День четвёртый (без Астафьева)Мы шли с Галиной по Дивногорску, а из динамика в центре дивного города, выстроенного больше двадцати лет назад, с чистым, не загазованным воздухом, продуваемом с Енисея, городе без производств, городе будущего, как его задумывали когда-то молодые романтики-строители, гремел голос моего любимого поэта-гражданина, певца с единственным в мире голосом Владимира Высоцкого: «На братских могилах не ставят крестов, и вдовы на них не рыдают...», «От границы мы землю толкали назад...». И ещё... весь его военный цикл — песня за песней. И снова — слёзы в горле. Щедра моя родина на впечатления.Девятое мая. Дивногорск
 Ступаю, иду по земле родной
 в праздник Девятого мая.
 Сорок два года справляем страной —
 от стара до самого мала. Ступаю — и в уши голос бьёт,
 слова — на разрыв аорты.
 Это Володя Высоцкий поёт —
 на карте границы стёрты. Ступаю — и сосен могучих бор
 стоит вокруг без движенья.
 Всё тише гитарных струн перебор,
 вот музыка стихла и пенье. Вот эхо умолкло в сосновом бору,
 и ветер подул с Енисея...
 Все смертны, и я когда-то умру,
 но зёрнышко правды посею.
У Галиной сестры отметили праздник медовой брагой, домашними соленьями и борщом по-сибирски с редькой. Ближе к вечеру сели на катер «Ракета», и, рассекая воду, он ринулся против течения к Красноярску. Я смотрела во все глаза на природу по обоим берегам Енисея и не могла наглядеться. В Алма-Ате в горах — и красота, и величие, а здесь — невысокие холмы, покрытые лесом, ни особой красоты, ни тем более величия. Но за душу так берёт эта неброская пригожесть, что непонятное волнение теснит грудь. Родное, родное всё, детство моё, юность моя! Вот и подруга юности рядышком. Счастливая, перенасыщенная озоном и впечатлениями, я закрыла глаза и заснула на плече у Галки.
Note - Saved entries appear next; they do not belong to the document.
(** * ozo: the type system of [include/ozo/type_traits.h]

    A shallow embedding of the PostgreSQL type mapping of ozo: the
    nullable protocol ([is_null], [allocate_nullable], [init_nullable],
    [reset_nullable], [unwrap_nullable]), the type traits table built by
    the [OZO_PG_DEFINE_*] macros, [size_of], and the OID map
    ([register_types], [set_type_oid], [type_oid], [accepts_oid],
    [empty]).

    The header is template code: most of what it decides is decided by
    the compiler.  A template instantiation that the compiler rejects is
    a value [Ill_formed] of the [result] type below; everything else is
    an ordinary function. *)

From Stdlib Require Import ZArith String List Bool Lia.
From stdpp Require Import base decidable option list strings gmap.

Local Open Scope Z_scope.
Local Open Scope string_scope.

(** ** Outcome of instantiating a template *)

Inductive result (A : Type) : Type :=
| Ok (a : A)
| Ill_formed (diagnostic : string).
Arguments Ok {A} a.
Arguments Ill_formed {A} diagnostic.

Definition bind {A B} (r : result A) (k : A -> result B) : result B :=
  match r with
  | Ok a => k a
  | Ill_formed d => Ill_formed d
  end.

Definition is_Ok {A} (r : result A) : bool :=
  match r with Ok _ => true | Ill_formed _ => false end.

(** ** The C++ types the header talks about

    Types are cv-unqualified object types, so [std::decay_t] is the
    identity on them.  [t_class] is a class type of the application,
    named by its qualified name, that is no range; [t_range] is any
    other class type that [std::size] and [std::begin] apply to, such
    as [std::list<T>] or [std::set<T>], with the type of its
    elements. *)

Inductive library := boost | std.

(** The [Deleter] of a [std::unique_ptr<T, Deleter>]: the default one,
    or a deleter of the application.  [regular] says whether that
    deleter is a class type that can be default constructed and move
    assigned, which is what [std::unique_ptr<T, Deleter>{}] and the
    assignment of it need; a pointer to function or a reference is
    not. *)
Inductive deleter :=
| default_delete               (* std::default_delete<T> *)
| custom_deleter (regular : bool).

Inductive nullable_template :=
| optional (l : library)       (* boost::optional, std::optional *)
| scoped_ptr                   (* boost::scoped_ptr *)
| unique_ptr (D : deleter)     (* std::unique_ptr<T> and std::unique_ptr<T, Deleter> *)
| shared_ptr (l : library)     (* boost::shared_ptr, std::shared_ptr *)
| weak_ptr (l : library).      (* boost::weak_ptr, std::weak_ptr *)

Inductive cpp_type :=
| t_bool | t_char | t_int16 | t_int32 | t_int64
| t_oid                        (* ozo::oid_t = ::Oid = unsigned int *)
| t_float | t_double
| t_uuid                       (* boost::uuids::uuid *)
| t_string                     (* std::string *)
| t_bytea | t_name             (* ozo::pg::bytea, ozo::pg::name *)
| t_class (qualified_name : string)
| t_range (qualified_name : string) (T : cpp_type)
| t_vector (T : cpp_type)      (* std::vector<T> *)
| t_nullable (W : nullable_template) (T : cpp_type).

#[global] Instance library_eq_dec : EqDecision library.
Proof. solve_decision. Defined.

#[global] Instance deleter_eq_dec : EqDecision deleter.
Proof. solve_decision. Defined.

#[global] Instance nullable_template_eq_dec : EqDecision nullable_template.
Proof. solve_decision. Defined.

#[global] Instance cpp_type_eq_dec : EqDecision cpp_type.
Proof. solve_decision. Defined.

(** ** OIDs *)

(** [oid_t] is libpq's [Oid], an unsigned integer; the header only stores
    and compares OIDs. *)
Definition oid_t := N.

(** [null_oid_t = oid_constant<0>]; [null_oid()] is its value. *)
Definition null_oid : oid_t := 0%N.

(** Modelled from the spec: [ozo/detail/pg_type.h] is not among the
    sources.  The spec says the identifiers of the built-in types are
    drawn from the database's fixed catalog and embedded as constants;
    these are the values of PostgreSQL's [pg_type] catalog. *)
Module pg_type.
Definition BOOLOID : oid_t := 16%N.
Definition BYTEAOID : oid_t := 17%N.
Definition CHAROID : oid_t := 18%N.
Definition NAMEOID : oid_t := 19%N.
Definition INT8OID : oid_t := 20%N.
Definition INT2OID : oid_t := 21%N.
Definition INT4OID : oid_t := 23%N.
Definition TEXTOID : oid_t := 25%N.
Definition OIDOID : oid_t := 26%N.
Definition FLOAT4OID : oid_t := 700%N.
Definition FLOAT8OID : oid_t := 701%N.
Definition UUIDOID : oid_t := 2950%N.
Definition INT2ARRAYOID : oid_t := 1005%N.
Definition INT4ARRAYOID : oid_t := 1007%N.
Definition TEXTARRAYOID : oid_t := 1009%N.
Definition FLOAT4ARRAYOID : oid_t := 1021%N.
Definition OIDARRAYOID : oid_t := 1028%N.
End pg_type.

(** ** Type traits *)

(** The [Size] argument of [type_traits_helper]: [bytes<n>] or
    [dynamic_size]. *)
Inductive size_trait :=
| bytes (n : Z)
| dynamic_size.

#[global] Instance size_trait_eq_dec : EqDecision size_trait.
Proof. solve_decision. Defined.

(** [type_traits_helper<T, Name, Oid, Size>]: the three members a
    specialization of [type_traits] gets from it.  Its [static_assert]
    compares the declared size with [sizeof(T)], a fact of the object
    layout and not of this table: the specializations considered are
    those that pass it. *)
Record type_traits_helper := {
  name : string;
  oid : oid_t;
  size : size_trait;
}.

#[global] Instance type_traits_helper_eq_dec : EqDecision type_traits_helper.
Proof. solve_decision. Defined.

(** The macros that specialize [type_traits].  A macro call is kept as
    data; [expand] is the preprocessor. *)
Inductive definition :=
| OZO_PG_DEFINE_TYPE (Type_ : cpp_type) (Name : string) (Oid : oid_t) (Size : size_trait)
| OZO_PG_DEFINE_TYPE_ARRAY (Type_ : cpp_type) (Name : string) (Oid : oid_t)
| OZO_PG_DEFINE_TYPE_AND_ARRAY (Type_ : cpp_type) (Name : string)
    (Oid ArrayOid : oid_t) (Size : size_trait)
| OZO_PG_DEFINE_CUSTOM_TYPE (Type_ : cpp_type) (Name : string) (Size : size_trait).

(** [OZO__TYPE_NAME_TYPE(Name)] *)
Definition OZO__TYPE_NAME_TYPE (Name : string) : string := Name.

(** [OZO__TYPE_ARRAY_NAME_TYPE(Name)] is [decltype(Name##_s + "[]"_s)] *)
Definition OZO__TYPE_ARRAY_NAME_TYPE (Name : string) : string := Name ++ "[]".

(** An explicit specialization [template <> struct type_traits<T> : type_traits_helper<...>]. *)
Definition specialization := (cpp_type * type_traits_helper)%type.

Definition define_type (T : cpp_type) (Name : string) (Oid : oid_t) (Size : size_trait)
  : list specialization :=
  [(T, {| name := OZO__TYPE_NAME_TYPE Name; oid := Oid; size := Size |})].

Definition define_type_array (T : cpp_type) (Name : string) (Oid : oid_t)
  : list specialization :=
  [(t_vector T,
    {| name := OZO__TYPE_ARRAY_NAME_TYPE Name; oid := Oid; size := dynamic_size |})].

Section Preprocessor.
(** Whether [__OZO_STD_OPTIONAL] is defined (it is set by
    [ozo/optional.h], outside this header). *)
Variable OZO_STD_OPTIONAL : bool.

(** [OZO_PG_DEFINE_TYPE_ARRAY_OZO_OPTIONAL] *)
Definition define_type_array_ozo_optional (T : cpp_type) (Name : string) (Oid : oid_t)
  : list specialization :=
  if OZO_STD_OPTIONAL
  then define_type_array (t_nullable (optional std) T) Name Oid
  else [].

(** [OZO_PG_DEFINE_TYPE_ARRAY_NULLABLES] *)
Definition define_type_array_nullables (T : cpp_type) (Name : string) (Oid : oid_t)
  : list specialization :=
  define_type_array (t_nullable (optional boost) T) Name Oid
  ++ define_type_array_ozo_optional T Name Oid
  ++ define_type_array (t_nullable scoped_ptr T) Name Oid
  ++ define_type_array (t_nullable (unique_ptr default_delete) T) Name Oid
  ++ define_type_array (t_nullable (shared_ptr boost) T) Name Oid
  ++ define_type_array (t_nullable (shared_ptr std) T) Name Oid.

Definition expand (d : definition) : list specialization :=
  match d with
  | OZO_PG_DEFINE_TYPE T Name Oid Size => define_type T Name Oid Size
  | OZO_PG_DEFINE_TYPE_ARRAY T Name Oid => define_type_array T Name Oid
  | OZO_PG_DEFINE_TYPE_AND_ARRAY T Name Oid ArrayOid Size =>
      define_type T Name Oid Size
      ++ define_type_array T Name ArrayOid
      ++ define_type_array_nullables T Name ArrayOid
  | OZO_PG_DEFINE_CUSTOM_TYPE T Name Size => define_type T Name null_oid Size
  end.

(** All the explicit specializations of a translation unit, in order. *)
Definition specializations (tu : list definition) : list specialization :=
  concat (map expand tu).
End Preprocessor.

(** The mappings the header itself defines (lines 601-618). *)
Definition builtin_definitions : list definition :=
  let D := OZO_PG_DEFINE_TYPE_AND_ARRAY in
  [ D t_bool "bool" pg_type.BOOLOID 1000%N (bytes 1);
    D t_char "char" pg_type.CHAROID 1002%N (bytes 1);
    D t_bytea "bytea" pg_type.BYTEAOID 1001%N dynamic_size;
    D t_uuid "uuid" pg_type.UUIDOID 2951%N (bytes 16);
    D t_int64 "int8" pg_type.INT8OID 1016%N (bytes 8);
    D t_int32 "int4" pg_type.INT4OID pg_type.INT4ARRAYOID (bytes 4);
    D t_int16 "int2" pg_type.INT2OID pg_type.INT2ARRAYOID (bytes 2);
    D t_oid "oid" pg_type.OIDOID pg_type.OIDARRAYOID (bytes 4);
    D t_double "float8" pg_type.FLOAT8OID 1022%N (bytes 8);
    D t_float "float4" pg_type.FLOAT4OID pg_type.FLOAT4ARRAYOID (bytes 4);
    D t_string "text" pg_type.TEXTOID pg_type.TEXTARRAYOID dynamic_size;
    D t_name "name" pg_type.NAMEOID 1003%N dynamic_size ].

(** ** Looking up [type_traits<T>] *)

Definition is_nullable (T : cpp_type) : bool :=
  match T with
  | t_nullable _ _ => true
  | _ => false
  end.

(** [Nullable<T> = is_nullable<std::decay_t<T>>::value] *)
Definition Nullable (T : cpp_type) : bool := is_nullable T.

(** Modelled from the spec: the alias [unwrap_nullable_type] is used by
    [type_traits_default] but declared outside the sources.  By the spec
    a nullable wrapper [W] has an inner type [T], and the descriptor of
    [W] is the descriptor of [T]: the alias names the inner type. *)
Definition unwrap_nullable_type (T : cpp_type) : cpp_type :=
  match T with
  | t_nullable _ U => U
  | _ => T
  end.

Section TypeTraits.
(** The explicit specializations of [type_traits] in scope. *)
Variable specs : list specialization.

Fixpoint find_specialization (l : list specialization) (T : cpp_type)
  : option type_traits_helper :=
  match l with
  | [] => None
  | (U, d) :: l' => if decide (U = T) then Some d else find_specialization l' T
  end.

(** [type_traits<T>]: an explicit specialization when there is one,
    otherwise the primary template, which inherits
    [type_traits_default<T>]: that is [type_traits<unwrap_nullable_type<T>>]
    when [Nullable<T>], and an empty struct otherwise ([None]). *)
Fixpoint type_traits (T : cpp_type) : option type_traits_helper :=
  match find_specialization specs T with
  | Some d => Some d
  | None =>
      match T with
      | t_nullable _ U => type_traits U
      | _ => None
      end
  end.

(** [has_type_traits<T>]: the three members exist. *)
Definition has_type_traits (T : cpp_type) : bool :=
  match type_traits T with Some _ => true | None => false end.

Definition HasTypeTraits (T : cpp_type) : bool := has_type_traits T.

(** [is_built_in<T>]: the partial specialization is chosen when
    [type_traits<T>::oid] exists and is not [null_oid_t]. *)
Definition is_built_in (T : cpp_type) : bool :=
  match type_traits T with
  | Some d => negb (N.eqb (oid d) null_oid)
  | None => false
  end.

Definition BuiltIn (T : cpp_type) : bool := is_built_in T.

(** [is_dynamic_size<T>] names [type_traits<T>::size] in its base
    clause: without traits the instantiation is an error. *)
Definition is_dynamic_size (T : cpp_type) : result bool :=
  match type_traits T with
  | Some d => Ok (bool_decide (size d = dynamic_size))
  | None => Ill_formed "no member named size in type_traits"
  end.

Definition DynamicSize (T : cpp_type) : result bool := is_dynamic_size T.

Definition StaticSize (T : cpp_type) : result bool :=
  bind (DynamicSize T) (fun b => Ok (negb b)).

Definition type_name (T : cpp_type) : result string :=
  match type_traits T with
  | Some d => Ok (name d)
  | None => Ill_formed "no type_traits found for the type"
  end.
End TypeTraits.

(** A translation unit is well formed when no type is specialized twice
    (a second explicit specialization is a redefinition). *)
Definition one_definition (specs : list specialization) : Prop :=
  NoDup (map fst specs).

(** ** [size_of] *)

#[local] Set Warnings "-register-all".

(** Run-time values, as far as [size_of] looks at them: a range (a
    container with [std::size] and [std::begin]) or any other object. *)
Inductive value :=
| object (contents : list Z)
| range (elements : list value).

(** [std::size_t] is 64 bits wide. *)
Definition size_t_modulus : Z := 2 ^ 64.

Definition size_t_mul (a b : Z) : Z := (a * b) mod size_t_modulus.

(** [std::size(v)] *)
Definition std_size (l : list value) : Z := Z.of_nat (length l).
День пятый (перед отъездом)Галя ушла на работу, а я поехала в Красноярск за вином на прощальный ужин. Через день я возвращалась в Алма-Ату. Билеты были куплены в оба конца. Ехала на автобусе по городу и удивлялась: кругом только русские лица. Не то что в Алма-Ате — сплошной интернационал. Подумала, что людям одной национальности уживаться всё же легче. Но, оказывается, я была не совсем права. Стояла в очереди за спиртным и слышала ссоры, перепалки, и даже лёгкие потасовки возникали. Но здесь виновата была, конечно, социальная причина: унижение всех и каждого в отдельности. Как писал В. Астафьев в «Зрячем посохе»: «Мелкое, но постоянное унижение не просто мучает и терзает душу человека, оно приводит к чувству самоуничижения, малозначности своей». Город за двадцать лет почти не изменился: те же деревянные домишки, каменные особняки. Кое-где подновлены фасады зданий, а так — ничего выдающегося. Перестройка только набирала темпы, и до появления русских капиталистов было ещё далеко. Побывала я на рынке: цены высокие, выбор небольшой, народу мало. Купила домой гостинцы: банку брусники в сахаре, кедровых шишек и кое-что по мелочи. В Алма-Ате намного больше и овощей, и фруктов, и рынки многолюдные. Ходила по родным когда-то улицам и чувствовала себя сиротливо и неуютно. Родственников даже искать не стала, адресов у меня не было, связи были утеряны после смерти отца. Стоит ли их восстанавливать? Вряд ли я когда вернусь сюда. Не было никого, кто был бы мне близок в детстве и юности. Близки оказались Астафьев и Галя. Отстояла две очереди, в одной купила водки, в другой — вина. Понаблюдала за красноярцами и приезжими. Почти все лица недобрые, настороженные, подозрительные, так и зыркают по сторонам, чтобы кто без очереди не пролез. Обидно и стыдно за униженных людей, доведённых едва не до скотского состояния оскорбляющим человеческое достоинство прохиндейским указом.Грустно было на душе, когда возвращалась из города в Академгородок. Но вошла в рощу, прислонилась к берёзе — и полегчало. Не всё так плохо, если душа живая: и печалится, и болит, и страдает, но и радуется тоже, и восторгается природой и хорошими людьми. Ради встреч с Астафьевым стоило приехать на родину! Больше мне здесь никто не дорог, кроме Енисея-батюшки, пусть и обмелевшего, пусть и загаженного ныне, но могучего и широкого по-прежнему в памяти.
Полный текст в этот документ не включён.